No improvement at all. 

Sr. Tech just left after coming over to re-pair CC #2 on Box #4. After discussing life, the universe and everything with him, I'm down to two theories.

Theory 1: Ingress. I've seen several people claim capping the OTA port caused their tiling issues to go away forever. A Tech once checked ingress levels outside with and without the antenna connected and reported much higher levels of noise with it. I've removed my antenna and capped the port with no change, but maybe I have another source of ingress? Several other Techs have come in with "sniffers" to detect over-the-air frequencies that may cause ingress and reported none, so it's unlikely this is the cause. Between magnets, remotes, Bluetooth devices, cordless phones and all other modern conveniences, I figure the odds of something causing noise should be pretty high. 

Theory 2: After getting glassonion's channel list (thanks, again), I've also been able to confirm that most, if not all, problems are on 531 and 537 MHz. It's possible that a hardware problem at the source of the CATV signal could need adjusting (e.g. mis-pointed laser, worn patch code, missing talisman). Cox is going to check this one. 

I downloaded TiVo's 8.1.1 for the third time and was going through the Diagnostics screen. Does anyone know if the Tuner's "Tune State" every says anything other than "In progress", while the value of "Pending Tune Status" is "No tune pending"? Or what does "1045" mean for the CableCARDs firmware version on the Diagnostics screen while the CableCARD Status screen says version 04.21? If 1045 is converted to hexadecimal, it's 415; coverted to decimal it's 4165. Neither seems to be right. 

Maybe TiVo has some documentation on interpreting the Diagnostics screen. Maybe that documentation can also explain what the "Signal Strength Meter" is actually measuring, as signal strength should be measured in dBmV, not %. If it was a bit-error rate, it might give credence to the ingress theory.


----------



## glassonion (Nov 26, 2006)

No clue about the 1045 CC firmware value...I too have 1045 on Diagnoistics and 04.21 on the CC info pages. you may be on to something with that missing talisman theory...

I have read somewhere else on these threads that the tivo signal strength is somehow related to an error correction rate...obviously it makes no sense with the actual dB. In case you haven't noticed, when I see tiling the signal strength fluctuates all over the place, sometimes with a brief "-", and the signal lock flickers on/off. 

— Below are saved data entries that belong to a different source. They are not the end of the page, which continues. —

(* ===== verification/HubProps.v ===== *)
(** Properties of the block hub and the [/v2] feed: the event stream a client
    replays, what the legacy interface may serve, the consistency of derived
    data, the signal policy and the reading schedule. *)

From Stdlib Require Import ZArith NArith Lia Floats.SpecFloat.
From S2P Require Import Prelude Text Json Snapshot Block BlockFacts Feed HubData.

Local Open Scope N_scope.

(** ** Runs and reads *)

(** A hub a run can start from. *)
Definition good_specs (specs : list BlockSpec) : Prop :=
  NoDup (map sp_name specs) /\ Forall shape_ok specs.

(** The reply an operation records for block [i]. *)
Definition read_of (ns : list string) (i : nat) (op : HubOp) : option (result value string * N) :=
  match op with
  | RecordRead _ _ j r now => if decide (j = i) then Some (r, now) else None
  | RecordName _ _ name r now =>
      match list_find (fun n => n = name) ns with
      | Some (j, _) => if decide (j = i) then Some (r, now) else None
      | None => None
      end
  | _ => None
  end.
Definition last_read (ns : list string) (i : nat) (ops : list HubOp)
    : option (result value string * N) := list.last (omap (read_of ns i) ops).

Lemma last_read_snoc ns i ops op :
  last_read ns i (ops ++ [op]) =
    match read_of ns i op with Some x => Some x | None => last_read ns i ops end.
Proof.
  unfold last_read. rewrite omap_app. simpl.
  destruct (read_of ns i op); simpl; [by rewrite last_snoc|by rewrite app_nil_r].
Qed.

(** Every block that is not stale holds the reply of its last read. *)
Definition tracked (past : list HubOp) (h : Inner) : Prop :=
  forall i b, h_blocks h !! i = Some b -> b_stale b = false ->
    exists v t, last_read (names (h_blocks h)) i past = Some (Ok v, t)
      /\ b_raw b = Some v /\ b_last_success b = Some t.

(** The invariant of a run, with the operations done so far. *)
Definition hub_inv (past : list HubOp) (h : Inner) : Prop :=
  Forall block_wf (h_blocks h) /\ NoDup (names (h_blocks h)) /\ shapes_ok (h_blocks h)
  /\ consistent (h_blocks h) /\ tracked past h.

Lemma hub_inv_new specs : good_specs specs -> hub_inv [] (hub_new specs).
Proof.
  intros [Hnd Hok]. unfold hub_inv. split; [apply hub_new_wf|]. simpl. split_and!.
  - unfold names. rewrite map_map. exact Hnd.
  - unfold shapes_ok. rewrite map_map. simpl. by rewrite map_id.
  - unfold consistent. apply List.Forall_forall. intros b Hb.
    apply in_map_iff in Hb as (s & <- & _). done.
  - intros i b Hi Hs. simpl in Hi. rewrite list_lookup_fmap in Hi.
    destruct (specs !! i); [|done]. simpl in Hi. by injection Hi as <-.
Qed.

Lemma tracked_keeps past op h h' :
  tracked past h -> Forall2 keeps (h_blocks h) (h_blocks h') ->
  (forall ns i, read_of ns i op = None) -> names (h_blocks h') = names (h_blocks h) ->
  tracked (past ++ [op]) h'.
Proof.
  intros Ht Hk Hno Hn i b' Hi Hs. rewrite last_read_snoc, Hno, Hn.
  destruct (Forall2_lookup_r _ _ _ _ _ Hk Hi) as (b & Hb & (_ & Hr & _ & Hst & _)).
  destruct (Hst Hs) as (Hsb & _ & Hls).
  destruct (Ht i b Hb Hsb) as (v & t & ? & ? & ?). exists v, t.
  split_and!; congruence.
Qed.

Lemma tracked_read past op h h' i r now :
  tracked past h -> names (h_blocks h') = names (h_blocks h) ->
  (forall j, read_of (names (h_blocks h)) j op = if decide (i = j) then Some (r, now) else None) ->
  (exists b b', h_blocks h !! i = Some b /\ h_blocks h' !! i = Some b' /\
    (match r with
     | Ok v => if is_object v then read_good v now b b' else read_failed b b'
     | Err _ => read_failed b b'
     end) /\
    (forall j c, j <> i -> h_blocks h !! j = Some c ->
       exists c', h_blocks h' !! j = Some c' /\ same_read c c') /\ consistent (h_blocks h')) ->
  tracked (past ++ [op]) h'.
Proof.
  intros Ht Hn Hread (b & b' & Hi & Hi' & Hr & Hoth & _) j c' Hj Hs.
  rewrite last_read_snoc, Hn, Hread. destruct (decide (i = j)) as [<-|Hne].
  - assert (c' = b') as -> by congruence.
    destruct r as [v|e]; [destruct (is_object v)|];
      [|destruct Hr as (_ & _ & ? & _); congruence..].
    destruct Hr as (_ & Hraw & _ & Hls & _). eauto.
  - destruct (h_blocks h !! j) as [c|] eqn:Hc.
    + destruct (Hoth j c ltac:(congruence) Hc) as (c2 & Hc2 & (_ & Hraw & Hst & Hls & _)).
      assert (c2 = c') as -> by congruence. rewrite Hst in Hs.
      destruct (Ht j c Hc Hs) as (v & t & ? & ? & ?). exists v, t. split_and!; congruence.
    + exfalso. apply lookup_lt_Some in Hj. apply lookup_ge_None in Hc.
      apply (f_equal length) in Hn. unfold names in Hn. rewrite !length_map in Hn. lia.
Qed.

Lemma find_names (bs : list Block) name :
  fst <$> list_find (fun n => n = name) (names bs) = fst <$> list_find (fun b => b_name b = name) bs.
Proof.
  induction bs as [|b bs IH]; simpl; [done|].
  destruct (decide (b_name b = name)); simpl; [done|].
  destruct (list_find _ (names bs)) as [[? ?]|], (list_find _ bs) as [[? ?]|];
    simpl in *; congruence.
Qed.

Lemma hub_inv_step past op h h' ev :
  hub_inv past h -> run_op op h = Some (h', ev) -> hub_inv (past ++ [op]) h'.
Proof.
  intros (Hw & Hnd & Hok & Hc & Ht) Hrun.
  pose proof (run_op_evolve _ _ _ _ Hw Hrun) as Hev.
  pose proof (evolve_names _ _ _ _ _ Hev) as Hn.
  unfold hub_inv. split_and!; [by eapply evolve_wf|by rewrite Hn| | |].
  { unfold shapes_ok. by erewrite evolve_specs. }
  - destruct op as [rails wall i r now|rails wall name r now|now sample|now sample
      |now age q|ns]; simpl in Hrun.
    + by destruct (record_read_effect _ _ _ _ _ _ _ _ Hrun Hw Hok Hc) as (?&?&?&?&?&?&?).
    + unfold record in Hrun. destruct (list_find _ _) as [[i b]|]; [|by injection Hrun as <- <-].
      by destruct (record_read_effect _ _ _ _ _ _ _ _ Hrun Hw Hok Hc) as (?&?&?&?&?&?&?).
    + pose proof (expire_keeps now sample h) as Hk. injection Hrun as Heq. rewrite Heq in Hk.
      by eapply keeps_consistent.
    + pose proof (round_end_keeps now sample h) as Hk. injection Hrun as Heq. rewrite Heq in Hk.
      by eapply keeps_consistent.
    + unfold heartbeat_if_quiet in Hrun.
      destruct (is_some_and _ _); injection Hrun as <- <-; done.
    + injection Hrun as <- <-. simpl. eapply keeps_consistent; [done|apply mark_keeps|done].
  - destruct op as [rails wall i r now|rails wall name r now|now sample|now sample
      |now age q|ns]; simpl in Hrun.
    + eapply tracked_read; [done|done| |by eapply record_read_effect]. done.
    + unfold record in Hrun. destruct (list_find _ _) as [[i b]|] eqn:Hf.
      * eapply tracked_read; [done|done| |by eapply record_read_effect].
        intros j. simpl. pose proof (find_names (h_blocks h) name) as Hfn.
        rewrite Hf in Hfn. simpl in Hfn.
        destruct (list_find _ (names _)) as [[? ?]|]; simpl in Hfn; [|done].
        by injection Hfn as ->.
      * injection Hrun as <- <-. intros i b Hi Hs. rewrite last_read_snoc. simpl.
        pose proof (find_names (h_blocks h) name) as Hfn. rewrite Hf in Hfn.
        destruct (list_find _ (names _)) as [[? ?]|]; [done|]. by apply Ht.
    + pose proof (expire_keeps now sample h) as Hk. injection Hrun as Heq. rewrite Heq in Hk.
      by eapply tracked_keeps.
    + pose proof (round_end_keeps now sample h) as Hk. injection Hrun as Heq. rewrite Heq in Hk.
      by eapply tracked_keeps.
    + eapply tracked_keeps; [exact Ht| |done|done]. unfold heartbeat_if_quiet in Hrun.
      assert (h_blocks h' = h_blocks h) as ->.
      { destruct (is_some_and _ _); by injection Hrun as <- <-. }
      apply Forall2_keeps_refl.
    + eapply tracked_keeps; [exact Ht| |done|done]. injection Hrun as <- <-. apply mark_keeps.
Qed.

I'm a little suspicous that both of us Norfolk folks have trouble with the 531 and 537 frequencies...again I wonder if some variation of signal is present on the 'broadcast" from the plant or from the node...I doubt we share the same lines/node, but for kicks I live in Edgewater near ODU.


----------



## Todd (Oct 7, 1999)

You all may be able to get some help over here:

http://www.avsforum.com/avs-vb/showthread.php?p=10179329#post10179329

There is a regular Cox guy in there too...


----------



## christib (Mar 26, 2007)

I am almost afraid to say anything for fear the Bad Tivo trolls will come back but I seem to be tiling free so far. I also went for a few days/week when I first got connected so I can't say problem solved just yet. I have been spot checking all of the problem channels and haven't noticed one episode.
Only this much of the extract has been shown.